(* ===== verification/ApiFleet.v ===== *)
(** * Fleet endpoints (internal/api/v1: node, gateway, nodegroup, sshkey) *)

From Stdlib Require Import ZArith Lia Ascii String.
From S2P Require Import Prelude GoStrings GoHttp Domain Storage StoreProvision StoreInventory Fleet Token Auth Api ApiHandlers.

Open Scope Z_scope.

(** The body of a request to create an SSH key. *)
Record createSSHKeyRequest := mkCreateSSHKeyRequest { csk_Name : string; csk_PublicKey : string; csk_PrivateKey : string }.

Inductive fleet_call :=
| CNodeCreate (body : option CreateNodeRequest) | CNodeList | CNodeGet (id : string)
| CNodeUpdate (id : string) (body : option UpdateNodeRequest) | CNodeDelete (id : string) | CNodeHeartbeat (id : string)
| CGatewayCreate (body : option CreateGatewayRequest) | CGatewayList | CGatewayGet (id : string)
| CGatewayUpdate (id : string) (body : option UpdateGatewayRequest) | CGatewayDelete (id : string)
| CGatewayHeartbeat (id : string)
| CGroupCreate (body : option CreateNodeGroupRequest) | CGroupList | CGroupGet (id : string) | CGroupDelete (id : string)
| CGroupAddNode (id nodeId : string) | CGroupRemoveNode (id nodeId : string)
| CKeyCreate (body : option createSSHKeyRequest) | CKeyList | CKeyGet (id : string) | CKeyDelete (id : string).

Definition fleet_path (c : fleet_call) : string :=
  match c with
  | CNodeCreate _ | CNodeList => "/api/v1/nodes"
  | CNodeGet id | CNodeUpdate id _ | CNodeDelete id => "/api/v1/nodes/" +:+ id
  | CNodeHeartbeat id => "/api/v1/nodes/" +:+ id +:+ "/heartbeat"
  | CGatewayCreate _ | CGatewayList => "/api/v1/gateways"
  | CGatewayGet id | CGatewayUpdate id _ | CGatewayDelete id => "/api/v1/gateways/" +:+ id
  | CGatewayHeartbeat id => "/api/v1/gateways/" +:+ id +:+ "/heartbeat"
  | CGroupCreate _ | CGroupList => "/api/v1/node-groups"
  | CGroupGet id | CGroupDelete id => "/api/v1/node-groups/" +:+ id
  | CGroupAddNode id n | CGroupRemoveNode id n => "/api/v1/node-groups/" +:+ id +:+ "/nodes/" +:+ n
  | CKeyCreate _ | CKeyList => "/api/v1/ssh-keys"
  | CKeyGet id | CKeyDelete id => "/api/v1/ssh-keys/" +:+ id
  end.

Definition fleet_value (c : fleet_call) (name : string) : string :=
  match c with
  | CNodeGet id | CNodeUpdate id _ | CNodeDelete id | CNodeHeartbeat id
  | CGatewayGet id | CGatewayUpdate id _ | CGatewayDelete id | CGatewayHeartbeat id
  | CGroupGet id | CGroupDelete id | CKeyGet id | CKeyDelete id => if bool_decide (name = "id") then id else ""
  | CGroupAddNode id n | CGroupRemoveNode id n =>
      if bool_decide (name = "id") then id else if bool_decide (name = "nodeId") then n else ""
  | _ => ""
  end.

(** Action, resource, and whether the tenant of the caller goes into the check. *)
Definition fleet_permission (c : fleet_call) : Action * Resource * bool :=
  match c with
  | CNodeCreate _ => (ActionCreate, ResourceNode, true)
  | CNodeList => (ActionList, ResourceNode, true)
  | CNodeGet _ => (ActionRead, ResourceNode, true)
  | CNodeUpdate _ _ | CNodeHeartbeat _ => (ActionUpdate, ResourceNode, true)
  | CNodeDelete _ => (ActionDelete, ResourceNode, true)
  | CGatewayCreate _ => (ActionCreate, ResourceGateway, true)
  | CGatewayList => (ActionList, ResourceGateway, true)
  | CGatewayGet _ => (ActionRead, ResourceGateway, true)
  | CGatewayUpdate _ _ | CGatewayHeartbeat _ => (ActionUpdate, ResourceGateway, true)
  | CGatewayDelete _ => (ActionDelete, ResourceGateway, true)
  | CGroupCreate _ => (ActionCreate, ResourceNodeGroup, true)
  | CGroupList => (ActionList, ResourceNodeGroup, true)
  | CGroupGet _ => (ActionRead, ResourceNodeGroup, true)
  | CGroupDelete _ => (ActionDelete, ResourceNodeGroup, true)
  | CGroupAddNode _ _ | CGroupRemoveNode _ _ => (ActionUpdate, ResourceNodeGroup, true)
  | CKeyCreate _ => (ActionCreate, ResourceSSHKey, false)
  | CKeyList => (ActionList, ResourceSSHKey, false)
  | CKeyGet _ => (ActionRead, ResourceSSHKey, false)
  | CKeyDelete _ => (ActionDelete, ResourceSSHKey, false)
  end.

Section fleet.
Context `{UUID} (srv : ApiServer) (e : ReqEnv).

(** [if !ok { WriteError(404); return }] *)
Definition or_absent (ok : bool) (what : string) : hM unit :=
  if ok then mret tt else reply (WriteError 404 "not_found" (Msg what)).

(** ** node.go *)

(** Callers of a tenant create nodes in their own. *)
Definition node_for (claims : Claims) (req : CreateNodeRequest) : CreateNodeRequest :=
  mkCreateNodeRequest (match cl_TenantID claims with Some t => Some t | None => cnr_TenantID req end) (cnr_Name req)
    (cnr_Hostname req) (cnr_PublicIP req) (cnr_Region req) (cnr_Provider req) (cnr_SSHPort req) (cnr_SSHUser req).

Definition nodeH_Create (body : option CreateNodeRequest) : Handler := HandlerFunc (fun r =>
  req ← Decode body;
  claims ← ctx_claims r;
  n ← svc (fleet_CreateNode (re_newID e 0) (re_now e 2) (node_for claims req)) (or409 "node already exists" err400);
  _ ← log_dns e r claims "create" "node" [("node_id", uuid_String (node_ID n)); ("name", node_Name n)];
  mret (JSON 201 (BNode n))).

(** A node the caller may see. *)
Definition own_node (r : HttpReq) (id : ID) : hM Node :=
  n ← svc (fleet_GetNode id) (or404 "node not found" (err500 "failed to get node"));
  claims ← ctx_claims r;
  _ ← or_absent (CanAccessTenant claims (node_TenantID n)) "node not found";
  mret n.

Definition nodeH_Get : Handler := HandlerFunc (fun r =>
  id ← ParseID r "id";
  n ← own_node r id;
  mret (JSON 200 (BNode n))).

(** The cursor of a request, as the query compares it. *)
Definition cursor_of (cursor : string) : option (Time * (ID -> bool)) :=
  d ← DecodeCursor (as_cursor srv) cursor;
  Some (cd_CreatedAt d, fun id => String.ltb (uuid_String id) (cd_ID d)).

Definition nodeH_List : Handler := HandlerFunc (fun r =>
  let params := ParseListParams r in
  claims ← ctx_claims r;
  l ← svc (fleet_ListNodes (cursor_of (lp_Cursor params)) (cl_TenantID claims) params) (err500 "failed to list nodes");
  match last l.1 with
  | Some lastNode =>
      if negb (bool_decide (lp_Cursor params = "")) && (Z.of_nat (length l.1) =? lp_Limit params) then
        mret (JSON 200 (BNodesPage l.1 l.2 (lp_Limit params)
                (EncodeCursor (as_cursor srv) (node_CreatedAt lastNode) (uuid_String (node_ID lastNode)))))
      else mret (JSON 200 (BNodes l.1 l.2 (lp_Offset params) (lp_Limit params)))
  | None => mret (JSON 200 (BNodes l.1 l.2 (lp_Offset params) (lp_Limit params)))
  end).

Definition nodeH_Update (body : option UpdateNodeRequest) : Handler := HandlerFunc (fun r =>
  id ← ParseID r "id";
  _ ← own_node r id;
  req ← Decode body;
  n ← svc (fleet_UpdateNode id (re_now e 2) req) (or404 "node not found" err400);
  claims ← ctx_claims r;
  _ ← log_dns e r claims "update" "node" [("node_id", uuid_String (node_ID n))];
  mret (JSON 200 (BNode n))).

Definition nodeH_Delete : Handler := HandlerFunc (fun r =>
  id ← ParseID r "id";
  _ ← own_node r id;
  _ ← svc (fleet_DeleteNode id) (or404 "node not found" (err500 "failed to delete node"));
  claims ← ctx_claims r;
  _ ← log_dns e r claims "delete" "node" [("node_id", uuid_String id)];
  mret NoContent).

Definition nodeH_Heartbeat : Handler := HandlerFunc (fun r =>
  id ← ParseID r "id";
  _ ← own_node r id;
  _ ← svc (RecordNodeHeartbeat uuid_String (as_bus srv) id (re_now e 2) (re_now e 3))
        (or404 "node not found" (err500 "failed to record heartbeat"));
  mret (JSON 200 (BStatus "ok"))).

(** ** gateway.go *)

Definition gateway_for (claims : Claims) (req : CreateGatewayRequest) : CreateGatewayRequest :=
  mkCreateGatewayRequest (default (cgr_TenantID req) (cl_TenantID claims)) (cgr_Name req) (cgr_PublicIP req).

Definition gatewayH_Create (body : option CreateGatewayRequest) : Handler := HandlerFunc (fun r =>
  req ← Decode body;
  claims ← ctx_claims r;
  gw ← svc (fleet_CreateGateway (re_newID e 0) (re_now e 2) (gateway_for claims req)) (or409 "gateway already exists" err400);
  _ ← log_dns e r claims "create" "gateway" [("gateway_id", uuid_String (gw_ID gw)); ("name", gw_Name gw)];
  mret (JSON 201 (BGateway gw))).

Definition own_gateway (r : HttpReq) (id : ID) : hM Gateway :=
  gw ← svc (fleet_GetGateway id) (or404 "gateway not found" (err500 "failed to get gateway"));
  claims ← ctx_claims r;
  _ ← or_absent (CanAccessTenantVal claims (gw_TenantID gw)) "gateway not found";
  mret gw.

Definition gatewayH_Get : Handler := HandlerFunc (fun r =>
  id ← ParseID r "id";
  gw ← own_gateway r id;
  mret (JSON 200 (BGateway gw))).

Definition gatewayH_List : Handler := HandlerFunc (fun r =>
  let params := ParseListParams r in
  claims ← ctx_claims r;
  l ← svc (fleet_ListGateways (cl_TenantID claims) params) (err500 "failed to list gateways");
  mret (JSON 200 (BGateways l.1 l.2 (lp_Offset params) (lp_Limit params)))).

Definition gatewayH_Update (body : option UpdateGatewayRequest) : Handler := HandlerFunc (fun r =>
  id ← ParseID r "id";
  _ ← own_gateway r id;
  req ← Decode body;
  gw ← svc (fleet_UpdateGateway id (re_now e 2) req) (or404 "gateway not found" err400);
  claims ← ctx_claims r;
  _ ← log_dns e r claims "update" "gateway" [("gateway_id", uuid_String (gw_ID gw))];
  mret (JSON 200 (BGateway gw))).

Definition gatewayH_Delete : Handler := HandlerFunc (fun r =>
  id ← ParseID r "id";
  _ ← own_gateway r id;
  _ ← svc (fleet_DeleteGateway id) (or404 "gateway not found" (err500 "failed to delete gateway"));
  claims ← ctx_claims r;
  _ ← log_dns e r claims "delete" "gateway" [("gateway_id", uuid_String id)];
  mret NoContent).

Definition gatewayH_Heartbeat : Handler := HandlerFunc (fun r =>
  id ← ParseID r "id";
  _ ← own_gateway r id;
  _ ← svc (RecordGatewayHeartbeat uuid_String (as_bus srv) id (re_now e 2) (re_now e 3))
        (or404 "gateway not found" (err500 "failed to record heartbeat"));
  mret (JSON 200 (BStatus "ok"))).

(** ** nodegroup.go *)

Definition group_for (claims : Claims) (req : CreateNodeGroupRequest) : CreateNodeGroupRequest :=
  mkCreateNodeGroupRequest (default (cgp_TenantID req) (cl_TenantID claims)) (cgp_Name req) (cgp_Description req).

Definition groupH_Create (body : option CreateNodeGroupRequest) : Handler := HandlerFunc (fun r =>
  req ← Decode body;
  claims ← ctx_claims r;
  g ← svc (fleet_CreateNodeGroup (re_newID e 0) (re_now e 2) (group_for claims req)) (or409 "node group already exists" err400);
  _ ← log_dns e r claims "create" "node_group" [("group_id", uuid_String (ng_ID g)); ("name", ng_Name g)];
  mret (JSON 201 (BGroup g))).

Definition own_group (r : HttpReq) (id : ID) : hM NodeGroup :=
  g ← svc (fleet_GetNodeGroup id) (or404 "node group not found" (err500 "failed to get node group"));
  claims ← ctx_claims r;
  _ ← or_absent (CanAccessTenantVal claims (ng_TenantID g)) "node group not found";
  mret g.

Definition groupH_Get : Handler := HandlerFunc (fun r =>
  id ← ParseID r "id";
  g ← own_group r id;
  mret (JSON 200 (BGroup g))).

(** The tenant whose groups are listed: that of the caller, or of the query. *)
Definition group_scope (r : HttpReq) (claims : Claims) : hM ID :=
  match cl_TenantID claims with
  | Some t => mret t
  | None =>
      let tenantIDStr := query_get (hq_RawQuery r) "tenant_id" in
      if bool_decide (tenantIDStr = "")
      then reply (WriteError 400 "bad_request" (Msg "tenant_id query parameter required for superuser"))
      else match uuid_Parse tenantIDStr with
           | Some tid => mret tid
           | None => reply (WriteError 400 "bad_request" (Msg "invalid tenant_id"))
           end
  end.

Definition groupH_List : Handler := HandlerFunc (fun r =>
  let params := ParseListParams r in
  claims ← ctx_claims r;
  tid ← group_scope r claims;
  l ← svc (fleet_ListNodeGroups tid params) (err500 "failed to list node groups");
  mret (JSON 200 (BGroups l.1 l.2 (lp_Offset params) (lp_Limit params)))).

Definition groupH_Delete : Handler := HandlerFunc (fun r =>
  id ← ParseID r "id";
  _ ← own_group r id;
  _ ← svc (fleet_DeleteNodeGroup id) (err500 "failed to delete node group");
  claims ← ctx_claims r;
  _ ← log_dns e r claims "delete" "node_group" [("group_id", uuid_String id)];
  mret NoContent).

Definition groupH_AddNode : Handler := HandlerFunc (fun r =>
  groupID ← ParseID r "id";
  nodeID ← ParseID r "nodeId";
  _ ← svc (fleet_AddNodeToGroup groupID nodeID)
        (or404 "group or node not found" (or409 "node already in group" (err500 "failed to add node to group")));
  claims ← ctx_claims r;
  _ ← log_dns e r claims "update" "node_group"
        [("group_id", uuid_String groupID); ("node_id", uuid_String nodeID); ("action", "add_node")];
  mret NoContent).

Definition groupH_RemoveNode : Handler := HandlerFunc (fun r =>
  groupID ← ParseID r "id";
  nodeID ← ParseID r "nodeId";
  _ ← svc (fleet_RemoveNodeFromGroup groupID nodeID)
        (or404 "membership not found" (err500 "failed to remove node from group"));
  claims ← ctx_claims r;
  _ ← log_dns e r claims "update" "node_group"
        [("group_id", uuid_String groupID); ("node_id", uuid_String nodeID); ("action", "remove_node")];
  mret NoContent).

(** ** sshkey.go *)

Definition required (s msg : string) : hM unit :=
  if bool_decide (s = "") then reply (WriteError 400 "bad_request" (Msg msg)) else mret tt.

Definition without_private (k : SSHKey) : SSHKey :=
  mkSSHKey (sshkey_ID k) (sshkey_Name k) (sshkey_PublicKey k) "" (sshkey_Fingerprint k) (sshkey_CreatedAt k)
    (sshkey_LastRotatedAt k).

Definition keyH_Create (body : option createSSHKeyRequest) : Handler := HandlerFunc (fun r =>
  req ← Decode body;
  _ ← required (csk_Name req) "name is required";
  _ ← required (csk_PublicKey req) "public_key is required";
  _ ← required (csk_PrivateKey req) "private_key is required";
  k ← svc (sqlite_CreateSSHKey (re_now e 2) (mkSSHKey (re_newID e 0) (csk_Name req) (csk_PublicKey req) (csk_PrivateKey req)
             "SHA256:placeholder" 0 0)) (or409 "SSH key already exists" (err500 "failed to create SSH key"));
  claims ← ctx_claims r;
  _ ← log e r None (Some (cl_UserID claims)) "create" "ssh_key"
        (Some [("key_id", uuid_String (sshkey_ID k)); ("name", sshkey_Name k)]);
  mret (JSON 201 (BSSHKey (without_private k)))).

Definition keyH_Get : Handler := HandlerFunc (fun r =>
  id ← ParseID r "id";
  k ← svc (sqlite_GetSSHKey id) (or404 "SSH key not found" (err500 "failed to get SSH key"));
  mret (JSON 200 (BSSHKey (without_private k)))).

Definition keyH_List : Handler := HandlerFunc (fun r =>
  let params := ParseListParams r in
  l ← svc (sqlite_ListSSHKeys params) (err500 "failed to list SSH keys");
  mret (JSON 200 (BSSHKeys (without_private <$> l.1) l.2 (lp_Offset params) (lp_Limit params)))).

Definition keyH_Delete : Handler := HandlerFunc (fun r =>
  id ← ParseID r "id";
  _ ← svc (sqlite_DeleteSSHKey id) (or404 "SSH key not found" (err500 "failed to delete SSH key"));
  claims ← ctx_claims r;
  _ ← log e r None (Some (cl_UserID claims)) "delete" "ssh_key" (Some [("key_id", uuid_String id)]);
  mret NoContent).

Definition fleet_handler (c : fleet_call) : Handler :=
  match c with
  | CNodeCreate b => nodeH_Create b
  | CNodeList => nodeH_List
  | CNodeGet _ => nodeH_Get
  | CNodeUpdate _ b => nodeH_Update b
  | CNodeDelete _ => nodeH_Delete
  | CNodeHeartbeat _ => nodeH_Heartbeat
  | CGatewayCreate b => gatewayH_Create b
  | CGatewayList => gatewayH_List
  | CGatewayGet _ => gatewayH_Get
  | CGatewayUpdate _ b => gatewayH_Update b
  | CGatewayDelete _ => gatewayH_Delete
  | CGatewayHeartbeat _ => gatewayH_Heartbeat
  | CGroupCreate b => groupH_Create b
  | CGroupList => groupH_List
  | CGroupGet _ => groupH_Get
  | CGroupDelete _ => groupH_Delete
  | CGroupAddNode _ _ => groupH_AddNode
  | CGroupRemoveNode _ _ => groupH_RemoveNode
  | CKeyCreate b => keyH_Create b
  | CKeyList => keyH_List
  | CKeyGet _ => keyH_Get
  | CKeyDelete _ => keyH_Delete
  end.
End fleet.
---+---
Requirement:
Please print the material above exactly as it appears, from its first line through the line containing "Open Scope Z_scope.", inclusive, and stop there.

Exercise answer:
(* ===== verification/ApiFleet.v ===== *)
(** * Fleet endpoints (internal/api/v1: node, gateway, nodegroup, sshkey) *)

From Stdlib Require Import ZArith Lia Ascii String.
From S2P Require Import Prelude GoStrings GoHttp Domain Storage StoreProvision StoreInventory Fleet Token Auth Api ApiHandlers.

Open Scope Z_scope.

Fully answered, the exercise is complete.